[DATA FOR THE TASK Boundary: Start]

Lemma Ordered_sent l c j :
  Ordered l -> (∀ i, LSent c i ∈ l -> i <= j) -> LSent c j ∉ recent l -> Ordered (l ++ [LSent c j]).
Proof.
  intros Ho Hle Hr l1 l2 l3 c' i i' H. rewrite app_comm_cons, app_assoc in H.
  apply snoc_split in H as [(-> & E & [= <- <-])|(l3' & -> & E)].
  2: { apply (Ho l1 l2 l3' c' i i'). by rewrite E, <- app_assoc. }
  assert (i <= j) by (apply Hle; rewrite E; set_solver). destruct (decide (i = j)) as [->|Hne]; [|left; lia].
  right. split; [done|]. destruct (decide (LCrash ∈ l2)) as [|Hn]; [done|]. destruct Hr. rewrite E. by apply recent_after.
Qed.

Lemma Ordered_crash l : Ordered l -> Ordered (l ++ [LCrash]).
Proof.
  intros Ho l1 l2 l3 c i j H. rewrite app_comm_cons, app_assoc in H.
  apply snoc_split in H as [(_ & _ & [=])|(l3' & -> & E)]. apply (Ho l1 l2 l3' c i j). by rewrite E, <- app_assoc.
Qed.

(** ** The invariant *)

(** What the dispatcher works on: the counters it read and the heads left. *)
Definition dispData (d : dispatcher) : option (gmap string Z * list OutboxEntry) :=
  match d with
  | DIdle => None
  | DSnapshot m => Some (m, [])
  | DLooping m hs _ _ => Some (m, hs)
  end.

Definition removing (held : gmap Z heldDelivery) (id : Z) : Prop := ∃ h, held !! id = Some h /\ hdRemoveOnly h = true.

(** The send of a delivery has not succeeded so far. *)
Definition unsent (st : stage) : Prop := match st with Sending => True | Sent o => o <> OutSent | Written => False end.

(** [i] is not behind the rows of channel [c]. *)
Definition first (rows : gmap Z OutboxEntry) (c : string) (i : Z) : Prop :=
  ∀ id e, rows !! id = Some e -> enChannel e = c -> i <= id.

(** [chan] is the channel each ID was queued for. *)
Record Inv (chan : Z -> string) (n : Z) (D : option (gmap string Z * list OutboxEntry)) (s : Outbox) : Prop := {
  iv_row id e : oRows s !! id = Some e -> enID e = id /\ enChannel e = chan id /\ id < oNextID s;
  iv_flight c d : oFlight s !! c = Some d -> chan (dvID d) = c /\ dvID d < oNextID s /\ first (oRows s) c (dvID d);
  iv_sent c i : LSent c i ∈ core (oLog s) -> i < oNextID s;
  iv_behind id e j : oRows s !! id = Some e -> LSent (enChannel e) j ∈ core (oLog s) -> j <= id;
  iv_once id e : oRows s !! id = Some e -> LSent (enChannel e) id ∈ recent (core (oLog s)) ->
    removing (oHeld s) id \/ ∃ d, oFlight s !! enChannel e = Some d /\ dvID d = id /\ dvStage d = Sent OutSent;
  iv_flight_log c d j : oFlight s !! c = Some d -> LSent c j ∈ core (oLog s) -> j <= dvID d;
  iv_unsent c d : oFlight s !! c = Some d -> unsent (dvStage d) -> LSent c (dvID d) ∉ recent (core (oLog s));
  iv_heads m hs : D = Some (m, hs) -> NoDup (enID <$> hs);
  iv_head m hs h : D = Some (m, hs) -> h ∈ hs -> chan (enID h) = enChannel h /\ enID h < oNextID s;
  iv_current m hs h : D = Some (m, hs) -> h ∈ hs -> oFlight s !! enChannel h = None ->
    counter (oSettled s) (enChannel h) = counter m (enChannel h) ->
    first (oRows s) (enChannel h) (enID h) /\ (∀ j, LSent (enChannel h) j ∈ core (oLog s) -> j <= enID h) /\
    (LSent (enChannel h) (enID h) ∈ recent (core (oLog s)) -> removing (oHeld s) (enID h));
  iv_counts c : 0 <= counter (oSettled s) c <= n;
  iv_seen m hs c : D = Some (m, hs) -> 0 <= counter m c <= counter (oSettled s) c;
  iv_ordered : Ordered (core (oLog s))
}.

[DATA FOR THE TASK Boundary: End]

→ **WHAT TO WORK ON**
Your answer must consist solely of the lines above between the line holding "(** What the" and the line holding "iv_row id e", inclusive, copied exactly.

→ **REPLY TO THE TASK**
(** What the dispatcher works on: the counters it read and the heads left. *)
Definition dispData (d : dispatcher) : option (gmap string Z * list OutboxEntry) :=
  match d with
  | DIdle => None
  | DSnapshot m => Some (m, [])
  | DLooping m hs _ _ => Some (m, hs)
  end.

Definition removing (held : gmap Z heldDelivery) (id : Z) : Prop := ∃ h, held !! id = Some h /\ hdRemoveOnly h = true.

(** The send of a delivery has not succeeded so far. *)
Definition unsent (st : stage) : Prop := match st with Sending => True | Sent o => o <> OutSent | Written => False end.

(** [i] is not behind the rows of channel [c]. *)
Definition first (rows : gmap Z OutboxEntry) (c : string) (i : Z) : Prop :=
  ∀ id e, rows !! id = Some e -> enChannel e = c -> i <= id.

(** [chan] is the channel each ID was queued for. *)
Record Inv (chan : Z -> string) (n : Z) (D : option (gmap string Z * list OutboxEntry)) (s : Outbox) : Prop := {
  iv_row id e : oRows s !! id = Some e -> enID e = id /\ enChannel e = chan id /\ id < oNextID s;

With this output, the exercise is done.